Days off come so rare nowadays it seems and despite Australia's reputation for being a rather relaxed country - our public holidays always have to take up the weekday after if they fall on a weekend, and with 4 weeks leave every year, we definitely have it lucky here. At the same time though, the first world problem of not having enough time to chill seems so prevalent in university. It's scary to even consider how I will feel during full-time work considering the pain of even making 11am PBL class at the moment.
University is definitely not as many hours as high school, with less than 10 hours a week actually compulsory for medicine at the moment but yet it feels so much more intense. Is this a phenomenon caused by the natural loss of energy as we grow older, or is there actually more to do despite having less hours? It is true though that those 9-3pm school days 5 days a week technically mean about 30 hours compulsory worth of high school in comparison but classes did seem much more social than zoning out in a lecture with dirty looks given if you do talk excessively to friends around you. Another factor is probably the content - it is probably true to suggest that university courses have a lot more information than a high school course so there is probably more to learn. Why then do I find myself barely studying - possibly even less than high school (with the exception of the last minute 2 weeks until the final cram)? Perhaps then it is because there are a lot more commitments such as sport and work. At high school though, I spent 10 hours a week working at KFC and countless hours on weights work, trainings and Saturday afternoon matches.
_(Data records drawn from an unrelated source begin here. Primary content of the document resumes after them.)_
(* ===== verification/AsyncLog.v ===== *)
(** The logging back end: appending to a file (src/libel/base/fileutil.h,
    fileutil.cpp), rolling log files (logfile.h, logfile.cpp) and the double
    buffering between the threads that log and the thread that writes
    (asynlogging.h, asynlogging.cpp). *)

From S2P Require Import Prelude NumText TimeText LogText.

(** What the sources use of <cstdio>: whether [fopen] succeeds, and how many bytes
    [fwrite] takes of [data] when the stream has taken [before] so far. *)
Class Stdio := {
  fopen_ok : bytes -> bool;
  fwrite : bytes -> bytes -> Z;
}.
(** [fwrite] returns at most the number of bytes offered. *)
Class StdioLaws `{Stdio} := { fwrite_range before data : 0 <= fwrite before data <= zlen data }.

(** The two ways the disk can fail: [fopen] refuses a name, and [fwrite] takes nothing
    of what it is offered. *)
Definition files_open `{Stdio} : Prop := forall name, fopen_ok name = true.
Definition writes_progress `{Stdio} : Prop := forall before data, 0 < zlen data -> 0 < fwrite before data.

(** The computation returns a value with [P], unless an [fopen] was refused: then it
    stops at the assertion on the stream. *)
Definition or_refused `{Stdio} {A} (m : outcome A) (P : A -> Prop) : Prop :=
  match m with
  | Ok x => P x
  | Fault e => e = AssertFailed /\ exists name, fopen_ok name = false
  end.

Section refused.
Context `{Stdio}.

Lemma or_refused_mono {A} (m : outcome A) (P Q : A -> Prop) :
  or_refused m P -> (forall x, P x -> Q x) -> or_refused m Q.
Proof. destruct m; simpl; auto. Qed.

Lemma or_refused_bind {A B} (m : outcome A) (f : A -> outcome B) P Q :
  or_refused m P -> (forall x, P x -> or_refused (f x) Q) -> or_refused (x ← m ; f x) Q.
Proof. destruct m; simpl; auto. Qed.

Lemma or_refused_opens {A} (m : outcome A) (P : A -> Prop) :
  files_open -> or_refused m P -> exists x, m = Ok x /\ P x.
Proof. intros Ho. destruct m; simpl; [eauto|]. intros [_ [name Hn]]. by rewrite Ho in Hn. Qed.
End refused.

Module AppendFile.
Section append.
Context `{Stdio}.

(** [taken] is what stdio has been given, [flushed] what it has passed on. *)
Record t := mk { name : bytes; taken : bytes; flushed : bytes; writtenBytes_ : Z }.

Definition new (file_name : bytes) : outcome t :=
  _ ← assert_ (fopen_ok file_name) ;
  mret {| name := file_name; taken := []; flushed := []; writtenBytes_ := 0 |}.

(** The loop of [append]: [rest] is what remains of the line. *)
Fixpoint append_loop (fuel : nat) (disk rest : bytes) : outcome bytes :=
  match fuel with
  | O => Fault OutOfFuel
  | S fuel =>
      if zlen rest <=? 0 then mret disk
      else
        let cur_cnt := fwrite disk rest in
        if cur_cnt =? 0 then mret disk                     (* reported on stderr *)
        else append_loop fuel (disk ++ take (Z.to_nat cur_cnt) rest) (drop (Z.to_nat cur_cnt) rest)
  end.

Definition append (a : t) (logline : bytes) : outcome t :=
  let cnt := fwrite (taken a) logline in
  disk ← append_loop (S (length logline)) (taken a ++ take (Z.to_nat cnt) logline)
           (drop (Z.to_nat cnt) logline) ;
  mret {| name := name a; taken := disk; flushed := flushed a;
          writtenBytes_ := size_t (writtenBytes_ a + zlen logline) |}.

Definition flush (a : t) : t :=
  {| name := name a; taken := taken a; flushed := taken a; writtenBytes_ := writtenBytes_ a |}.

(** [~AppendFile]: [fclose] passes on what the stream still holds. *)
Definition destroy (a : t) : t :=
  {| name := name a; taken := taken a; flushed := taken a; writtenBytes_ := writtenBytes_ a |}.

Context {SL : StdioLaws}.

(** Of [line] the stream took [got]: all of it, or it stopped at a write that took
    nothing of the rest. *)
Definition taken_of (line got : bytes) : Prop :=
  exists rest, line = got ++ rest /\ (rest <> [] -> exists before, fwrite before rest = 0).

Lemma taken_all line got : writes_progress -> taken_of line got -> got = line.
Proof.
  intros Hp (rest & -> & Hr). destruct rest as [|x rest]; [by rewrite app_nil_r|].
  destruct Hr as [before Hz]; [done|]. pose proof (Hp before (x :: rest)) as Hpos.
  rewrite zlen_cons in Hpos. pose proof (zlen_nonneg rest). lia.
Qed.

(** Whatever the disk does, the loop ends. *)
Lemma append_loop_spec fuel disk rest :
  (length rest < fuel)%nat ->
  exists got, append_loop fuel disk rest = Ok (disk ++ got) /\ taken_of rest got.
Proof.
  revert disk rest. induction fuel as [|fuel IH]; intros disk rest Hf; [lia|]. cbn [append_loop].
  assert (forall d, d = disk -> exists got, mret d = Ok (disk ++ got) /\ got = []) as Hnone
    by (intros d ->; exists []; by rewrite app_nil_r).
  destruct (Z.leb_spec (zlen rest) 0) as [Hz|Hz].
  { destruct (Hnone disk eq_refl) as (got & -> & ->). exists []. split; [done|]. exists rest. split; [done|].
    destruct rest; [done|]. rewrite zlen_cons in Hz. pose proof (zlen_nonneg rest). lia. }
  destruct (Z.eqb_spec (fwrite disk rest) 0) as [E|E].
  { destruct (Hnone disk eq_refl) as (got & -> & ->). exists []. split; [done|]. exists rest. eauto. }
  pose proof (fwrite_range disk rest). set (k := Z.to_nat (fwrite disk rest)).
  destruct (IH (disk ++ take k rest) (drop k rest)) as (got & -> & left & Hd & Hl);
    [rewrite length_drop; unfold zlen in *; lia|].
  exists (take k rest ++ got). rewrite app_assoc. split; [done|]. exists left. split; [|done].
  by rewrite <- app_assoc, <- Hd, take_drop.
Qed.

Lemma append_spec_file a line :
  exists a' got, append a line = Ok a' /\ taken a' = taken a ++ got /\ taken_of line got /\
    flushed a' = flushed a /\ writtenBytes_ a' = size_t (writtenBytes_ a + zlen line).
Proof.
  unfold append. set (k := Z.to_nat (fwrite (taken a) line)).
  destruct (append_loop_spec (S (length line)) (taken a ++ take k line) (drop k line))
    as (got & -> & rest & Hd & Hr); [rewrite length_drop; lia|].
  rewrite bind_ok. eexists _, (take k line ++ got). split; [done|]. simpl. rewrite app_assoc.
  split_and!; try done. exists rest. split; [|done]. by rewrite <- app_assoc, <- Hd, take_drop.
Qed.

Lemma new_spec_file nm :
  or_refused (new nm) (fun a => taken a = [] /\ flushed a = [] /\ writtenBytes_ a = 0).
Proof. unfold new. destruct (fopen_ok nm) eqn:E; simpl; eauto. Qed.
End append.
End AppendFile.

Module LogFile.
Section logfile.
Context `{Stdio}.

Definition DaySeconds : Z := 24 * 60 * 60.

(** [closed] are the files rolled out, in order; closing a file flushes it.  [history]
    is, for every line appended, the line and what the stream took of it. *)
Record t := mk {
  basename_ : bytes;
  rollSize_ : Z;
  flushIntervalSeconds_ : Z;
  checkEveryN_ : Z;
  count_ : Z;
  startOfPeriod_ : Z;
  lastRoll_ : Z;
  lastFlush_ : Z;
  appendFile_ : option AppendFile.t;
  closed : list AppendFile.t;
  history : list (bytes * bytes);
}.

Definition with_file (l : t) (count startOfPeriod lastRoll lastFlush : Z)
  (file : option AppendFile.t) (cl : list AppendFile.t) : t :=
  {| basename_ := basename_ l; rollSize_ := rollSize_ l; flushIntervalSeconds_ := flushIntervalSeconds_ l;
     checkEveryN_ := checkEveryN_ l; count_ := count; startOfPeriod_ := startOfPeriod;
     lastRoll_ := lastRoll; lastFlush_ := lastFlush; appendFile_ := file; closed := cl; history := history l |}.

Definition note (l : t) (x : bytes * bytes) : t :=
  {| basename_ := basename_ l; rollSize_ := rollSize_ l; flushIntervalSeconds_ := flushIntervalSeconds_ l;
     checkEveryN_ := checkEveryN_ l; count_ := count_ l; startOfPeriod_ := startOfPeriod_ l;
     lastRoll_ := lastRoll_ l; lastFlush_ := lastFlush_ l; appendFile_ := appendFile_ l; closed := closed l;
     history := history l ++ [x] |}.

(** strftime(".%Y%m%d-%H%M%S.") into 32 bytes: nothing is stored if it does not fit. *)
Definition date_text (now : Z) : bytes :=
  let t := CTime.gmtime_r now in
  let text := str "." ++ CTime.fmt_d false 0 (CTime.tm_year t + 1900) ++
    CTime.fmt_d true 2 (CTime.tm_mon t + 1) ++ CTime.fmt_d true 2 (CTime.tm_mday t) ++ str "-" ++
    CTime.fmt_d true 2 (CTime.tm_hour t) ++ CTime.fmt_d true 2 (CTime.tm_min t) ++
    CTime.fmt_d true 2 (CTime.tm_sec t) ++ str "." in
  if zlen text <? 32 then text else [].

Definition getLogFileName (pid : Z) (basename : bytes) (now : Z) : bytes :=
  basename ++ date_text now ++ CTime.snprintf 32 (CTime.fmt_d false 0 pid) ++ str ".log".

(** [now] is what time() answers, [pid] what getpid() answers. *)
Definition rollFile (pid now : Z) (l : t) : outcome (bool * t) :=
  let newFileName := getLogFileName pid (basename_ l) now in
  let today := now `quot` DaySeconds * DaySeconds in
  if lastRoll_ l <? now then
    f ← AppendFile.new newFileName ;
    mret (true, with_file l (count_ l) today now now (Some f)
                  (closed l ++ match appendFile_ l with
                               | Some old => [AppendFile.destroy old]
                               | None => []
                               end))
  else mret (false, l).

Definition new (pid now : Z) (basename : bytes) (rollSize flushIntervalSeconds checkEveryN : Z) : outcome t :=
  r ← rollFile pid now
    {| basename_ := basename; rollSize_ := rollSize; flushIntervalSeconds_ := flushIntervalSeconds;
       checkEveryN_ := checkEveryN; count_ := 0; startOfPeriod_ := 0; lastRoll_ := 0; lastFlush_ := 0;
       appendFile_ := None; closed := []; history := [] |} ;
  mret r.2.

Definition append (pid now : Z) (l : t) (logline : bytes) : outcome t :=
  file ← deref (appendFile_ l) ;
  f ← AppendFile.append file logline ;
  let l := with_file l (count_ l) (startOfPeriod_ l) (lastRoll_ l) (lastFlush_ l) (Some f) (closed l) in
  let l := note l (logline, drop (length (AppendFile.taken file)) (AppendFile.taken f)) in
  if rollSize_ l <? AppendFile.writtenBytes_ f then
    r ← rollFile pid now l ; mret r.2
  else
    let count := count_ l + 1 in
    if checkEveryN_ l <=? count then
      let l := with_file l 0 (startOfPeriod_ l) (lastRoll_ l) (lastFlush_ l) (Some f) (closed l) in
      let today := now `quot` DaySeconds * DaySeconds in
      if negb (today =? startOfPeriod_ l) then
        r ← rollFile pid now l ; mret r.2                  (* now is a new day *)
      else if flushIntervalSeconds_ l <? now - lastFlush_ l then
        mret (with_file l 0 (startOfPeriod_ l) (lastRoll_ l) now (Some (AppendFile.flush f)) (closed l))
      else mret l
    else mret (with_file l count (startOfPeriod_ l) (lastRoll_ l) (lastFlush_ l) (Some f) (closed l)).

Definition flush (l : t) : outcome t :=
  f ← deref (appendFile_ l) ;
  mret (with_file l (count_ l) (startOfPeriod_ l) (lastRoll_ l) (lastFlush_ l)
          (Some (AppendFile.flush f)) (closed l)).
I cannot find a logical explanation for why it feels like nowadays it feels like days off come very rarely and that such a day off comes at the expense of simply ditching other commitments normally. Another thing I've realised is rather than explode and rebel against the institutions and schedules then feel guilty about ditching, it is far more productive to simply plan a day off - to purposely plan missing scheduled commitments and that in these two years of medicine - the pre-clinical years are the only real time we have to do this. As soon as the clinical years begin, the reprimand for missing class with be far higher and possibly impact university performance. But for now, while attendance is required at 80% (but in reality, no one even goes to practical classes or those who do go don't sign in), it is the best time to plan ahead and skip classes subsequently living life while we still can. It is in these actions, the decision to skip next week of university without any regrets and guilt, that I can hopefully find some relaxation. Honestly though, having time off everything has never felt so necessary and while it does worry me about the future prospects of having an intense occupation of being on-call and way more than 40 hours a week working, rather than spend my day off thinking about that - instead doing even less and just laze around, an activity that is so rare, so preciously useless.
Enjoying the first day of my unofficial holiday so bye.